→ WORK INSTRUCTIONS
Please read the records below and return each line holding the string "program".

⁂

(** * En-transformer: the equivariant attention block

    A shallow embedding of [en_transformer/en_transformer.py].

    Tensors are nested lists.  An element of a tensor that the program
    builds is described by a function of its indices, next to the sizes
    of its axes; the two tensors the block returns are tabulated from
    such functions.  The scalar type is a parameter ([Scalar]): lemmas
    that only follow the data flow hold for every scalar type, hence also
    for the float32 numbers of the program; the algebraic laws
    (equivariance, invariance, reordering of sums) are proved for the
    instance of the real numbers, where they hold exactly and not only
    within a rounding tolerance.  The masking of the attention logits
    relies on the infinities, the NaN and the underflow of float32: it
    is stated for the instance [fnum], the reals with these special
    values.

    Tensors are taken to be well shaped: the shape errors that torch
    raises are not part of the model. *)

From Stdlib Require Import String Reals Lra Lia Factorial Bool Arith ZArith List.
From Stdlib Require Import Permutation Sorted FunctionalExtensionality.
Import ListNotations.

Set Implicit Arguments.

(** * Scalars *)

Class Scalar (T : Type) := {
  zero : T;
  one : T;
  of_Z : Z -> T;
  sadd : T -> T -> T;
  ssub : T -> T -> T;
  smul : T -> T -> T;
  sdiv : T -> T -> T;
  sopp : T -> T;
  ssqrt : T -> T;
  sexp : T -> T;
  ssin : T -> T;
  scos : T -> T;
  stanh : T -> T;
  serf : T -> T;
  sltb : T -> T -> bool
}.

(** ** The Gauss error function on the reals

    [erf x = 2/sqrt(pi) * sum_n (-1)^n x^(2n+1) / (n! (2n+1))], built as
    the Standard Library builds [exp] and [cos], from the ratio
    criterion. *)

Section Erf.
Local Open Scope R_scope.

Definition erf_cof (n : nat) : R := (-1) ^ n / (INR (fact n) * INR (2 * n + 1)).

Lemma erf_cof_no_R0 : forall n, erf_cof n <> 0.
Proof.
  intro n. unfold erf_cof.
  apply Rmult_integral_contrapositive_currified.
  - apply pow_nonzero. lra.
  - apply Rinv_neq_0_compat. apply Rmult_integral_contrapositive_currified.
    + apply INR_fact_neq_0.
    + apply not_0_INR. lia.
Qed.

⁂

→ SOLVED EXERCISE
    Tensors are nested lists.  An element of a tensor that the program
    for the float32 numbers of the program; the algebraic laws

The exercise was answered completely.